The in-order successor of 3 is 4 (smallest value in 3’s right subtree). Replace 3 with 4, then remove 4 from its original location:

flowchart TD
    A["8"] --> B["4  ← replaced 3 with its successor"]
    A --> C["10"]
    B --> D["1"]
    B --> E["6"]
    E --> EMPTY["(4 removed from here)"]
    E --> G["7"]

Full implementation

class TreeNode:
    def __init__(self, value):
        self.value = value
        self.left = None
        self.right = None


def insert(node, value):
    if node is None:
        return TreeNode(value)
    if value < node.value:
        node.left = insert(node.left, value)
    elif value > node.value:
        node.right = insert(node.right, value)
    return node


def find_min(node):
    """The in-order successor is the leftmost node in a subtree."""
    while node.left is not None:
        node = node.left
    return node


def remove(node, value):
    """
    Returns the root of the subtree after removing the value.
    The BST property is preserved for every remaining node.
    """
    if node is None:
        return None  # value not in tree — nothing to do

    if value < node.value:
        node.left = remove(node.left, value)    # it's somewhere in the left subtree
    elif value > node.value:
        node.right = remove(node.right, value)  # it's somewhere in the right subtree
    else:
        # We found the node to delete.
        # Case 1: leaf node
        if node.left is None and node.right is None:
            return None
        # Case 2: one child — return the child, skipping this node
        if node.left is None:
            return node.right
        if node.right is None:
            return node.left
        # Case 3: two children — replace with in-order successor
        successor = find_min(node.right)
        node.value = successor.value           # overwrite this node's value
        node.right = remove(node.right, successor.value)  # delete the successor

    return node


def inorder(node):
    if node is None:
        return []
    return inorder(node.left) + [node.value] + inorder(node.right)


# Build the tree
root = None
for val in [8, 3, 10, 1, 6, 4, 7, 14]:
    root = insert(root, val)

print("Initial tree (sorted):", inorder(root))

# Case 1: remove a leaf
root = remove(root, 1)
print("After removing 1 (leaf):           ", inorder(root))
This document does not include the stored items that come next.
(* ===== verification/ProgramError.v ===== *)
(** * Errors of the on-chain programs
    (src/programs/merkle-distributor/src/error.rs)

    [ErrorCode] is the program's own enum.  A transaction also fails on an
    Anchor account constraint, inside the token program, when a CPI signer is
    not derived from the given seeds, or by a panic; the release profile keeps
    overflow checks, so an overflowing [+] or [-] panics. *)
From S2P Require Import Prelude.

Inductive ErrorCode :=
| InsufficientUnlockedTokens
| StartTooFarInFuture
| InvalidProof
| ExceededMaxClaim
| MaxNodesExceeded
| Unauthorized
| OwnerMismatch
| ClawbackDuringVesting
| ClawbackBeforeStart
| ClawbackAlreadyClaimed
| InsufficientClawbackDelay
| SameClawbackReceiver
| SameAdmin
| ClaimExpired
| ArithmeticError
| StartTimestampAfterEnd
| TimestampsNotInFuture
| InvalidVersion
| ClaimingIsNotStarted
| CannotCloseDistributor
| CannotCloseClaimStatus
| MintNotReRootable
| DistributorNotPaused
| RootMismatch
| MaxTotalClaimIncrease
| ClaimCountMismatch.

#[global] Instance ErrorCode_eq_dec : EqDecision ErrorCode.
Proof. solve_decision. Defined.

(** The constraints of Anchor the account structs use. *)
Inductive AnchorError :=
| AccountNotInitialized
| AccountNotSigner
| AccountAlreadyInUse
| ConstraintSeeds
| ConstraintAddress
| ConstraintHasOne
| ConstraintTokenMint
| ConstraintTokenOwner
| ConstraintAssociated
| ConstraintClose.

#[global] Instance AnchorError_eq_dec : EqDecision AnchorError.
Proof. solve_decision. Defined.

Inductive ProgramError :=
| Custom (e : ErrorCode)
| Anchor (e : AnchorError)
| TokenProgramError
| PrivilegeEscalation
| Panic.

#[global] Instance ProgramError_eq_dec : EqDecision ProgramError.
Proof. solve_decision. Defined.

(** Anchor's [Result<T>]. *)
Abbreviation fallible := (result ProgramError).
# Case 2: remove a node with one child
root = remove(root, 10)
print("After removing 10 (one child):     ", inorder(root))

# Case 3: remove a node with two children
root = remove(root, 3)
print("After removing 3 (two children):   ", inorder(root))

The tree stays sorted after every operation

Notice that in-order traversal always produces a sorted list, even after multiple insertions and removals. This is the BST invariant: every operation either preserves or explicitly restores the left < node < right property at every node.

Real-world: dynamic sorted sets and ordered maps

Python’s sortedcontainers.SortedList uses a variant of this technique to give you a list that stays sorted automatically as you add and remove items — useful when you need both fast lookup and sorted iteration.

Java’s TreeMap and TreeSet are backed by a self-balancing BST (Red-Black tree). Every put() is an insert, every remove() is our three-case deletion, and firstKey() / lastKey() exploit the fact that in-order traversal is sorted.

Database ordered indexes use B-Trees (a generalisation of BSTs with many children per node), and the same three-case deletion logic applies to keeping them consistent.